Data Capture Events
Digitize your riverscapes over time
Efficiient and streamlined collection of geospatial data is critical to the success of any river restoration project. QRiS was designed to make this process as easy as possible.
There are several phases to a river restoration project, such as planning, implementation and monitoring. QRiS helps you collect data in each of these phases by organzing data into a series of data capture events. An event might be an afternoon spent mapping a reach of river, or a day spent surveying a restoration site. It might be a planning event or capturing an as-built design. Post implementation you might have one or more monitoring events and over time you might repeat this cycle with subsequent phases that repeat some or all of these.
The central goal of QRiS is to help you capture the geospatial data that is appropriate for the phase of your project. There are suggested feature classes and attributes for each event type, but you can customize these to suit your needs.
Once you have digitized the features for several data capture events over time, you can generate an analysis to compare the changes in your riverscape over time.
Create a Data Capture Event
Right click on the Data Capture Events folder in the QRiS project tree and select Add New Data Capture Event. Provide a name for the event and pick the layers that you want to include. You can change which layers are included in an event at any time by right clicking on the event and selecting Edit Data Capture Event.
Basic Properties
Choose whether the event represents a single point in time or a data range. You can choose the specificity of the dates you want to capture. For example, you might want to capture the year and month of a planning event, but only the year of a monitoring event.
Specify whether the event was captured in the field or in the office (desktop).

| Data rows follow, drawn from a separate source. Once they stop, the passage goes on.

(** ** Page tables of the kernel *)

Lemma free_NoDup s fl : free_inv s fl → NoDup fl.
Proof.
  intros HI. pose proof (fr_list _ _ HI) as HD. apply dlist_ring, ring_NoDup, NoDup_cons in HD as [_ HD].
  by apply NoDup_fmap_1 in HD.
Qed.
(** The pages [ol] on the list of [o], a pmap or an object, none of them free. *)
Record page_owner (s : kstate) (fl : list Z) (o : Z) (ol : list Z) : Prop := {
  ow_owner : o ≠ G_free ∧ o ∉ fl;
  ow_pages : dlist pagelist (links s) (page_list_of o) (obj <$> ol);
  ow_disj : ∀ y, y ∈ ol → 0 < y ∧ y ∉ fl ∧ y ≠ o }.
(** [list_add] of an allocated page to the list of its owner leaves the free list alone. *)
Lemma add_page_spec s fl o ol x :
  free_inv s fl → page_owner s fl o ol → 0 < x → x ∉ fl → x ∉ ol → x ≠ o → is_Some (links s !! obj x) →
  ∃ L', list_add pagelist (page_list_of o) (obj x) (links s) = Some L' ∧
    dlist pagelist L' (page_list_of o) (obj <$> x :: ol) ∧ free_inv (s <| links := L' |>) fl.
Proof.
  intros HI [[Ho Hof] HD Hol] Hx Hxf Hxo Hxo' Hs.
  assert (HR : ring pagelist (page_list_of o) (obj <$> x :: ol)).
  { apply obj_ring.
    - apply NoDup_cons. split; [done|]. apply dlist_ring, ring_NoDup, NoDup_cons in HD as [_ HD].
      by apply NoDup_fmap_1 in HD.
    - intros t Ht. assert (t ≠ o) by (apply elem_of_cons in Ht as [->|Ht]; [done|by apply Hol]).
      unfold page_list_of, obj, fld. cbn. split; intros [=]; lia. }
  destruct (list_enqueue_spec pagelist (links s) (page_list_of o) (obj <$> ol) (obj x))
    as (L'&E&(HD'&_&HF)); [done..|].
  exists L'. rewrite list_add_enqueue. split_and!; [done..|].
  eapply free_inv_frame; [..|exact HI]; [done|done|]. intros d Hd. apply HF. revert Hd.
  apply (page_cells_disjoint _ _ fl (x :: ol)).
  - unfold free_head, page_list_of, obj. intros [=]; lia.
  - intros y Hy. split; [unfold page_list_of; intros [=]; congruence|].
    intros [->|Hk]%elem_of_cons; [done|]. by destruct (Hol y Hk) as (_&?&_).
  - intros y Hy. assert (0 < y) by (apply elem_of_cons in Hy as [->|Hy]; [done|by apply Hol]).
    unfold free_head, obj, G_free. intros [=]; lia.
Qed.
(** Taking the page [x] from the free list keeps the list of another owner. *)
Lemma owner_get_page s s1 fl x o ol :
  free_inv s (fl ++ [x]) → page_owner s (fl ++ [x]) o ol →
  (∀ d, d ∉ cells pagelist (free_head PAGE_ALLOC_KER) (obj <$> fl ++ [x]) → links s1 !! d = links s !! d) →
  page_owner s1 fl o ol.
Proof.
  intros HI [[Ho Hof] HD Hol] HF. split; [split; [done|set_solver]| |].
  - eapply dlist_frame; [|exact HD]. intros d Hd. apply HF. revert Hd. apply page_cells_disjoint.
    + unfold free_head, page_list_of, obj. intros [=]; lia.
    + intros y Hy. destruct (Hol y Hy) as (Hy0&Hyf&_). split; [|done]. unfold free_head, obj, G_free. intros [=]; lia.
    + intros y Hy. unfold page_list_of. intros [=]; congruence.
  - intros y Hy. destruct (Hol y Hy) as (?&?&?). set_solver.
Qed.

Specify whether the event represents the past, present or future. This is helpful context for consumers of the data to know the context of what is being represented.
Surfaces
Typically you will want to include a surface for each event. This is the surface that you will use to digitize features. It might be a historic photograph, drone image or satellite dataset. You can pick one or more surfaces if you are are basing your work on multiple sources.
Layers
Once you have created your event it appears in the QRiS project tree with all the layers that you included shown below it. You can add or remove layers at any time by right clicking on the event and selecting Edit Data Capture Event.
Right click to add any layer to the map and starting digitizing features using the built in QGIS editing capabilities. After each feature is digitized a custom field form will appear to capture the attributes for that feature. The fields have been carefully curated for the specific feature type and event type.
You can always go back and edit layers and features. You can also take advantage of all of the powerful QGIS editing tools during editing; merging, subtracting, splitting, etc.
Digitizing Considerations
When digitizing it's important to think about the layer being digitized and if there are specific considerations that need to be taken into account. In particular, you should consider the following:
- During [analyses](software-help/analyses] Data Capture Event features are processed within sample frame polygons. For example, structure points are counted within each sample frame polygon and vegetation types are summarized by area within each polygon. Therefore, it can be useful to have the sample frame polygons added to the map while digitizing event features.
- Related to the previous point, it's important for some feature types to maintain mutual exclusivity to avoid "double counting" during analyses. For example, if you are digitizing active and inactive floodplains, you should avoid gaps and overlaps between the two feature types. This can be accomplished by using the topology checker during editing.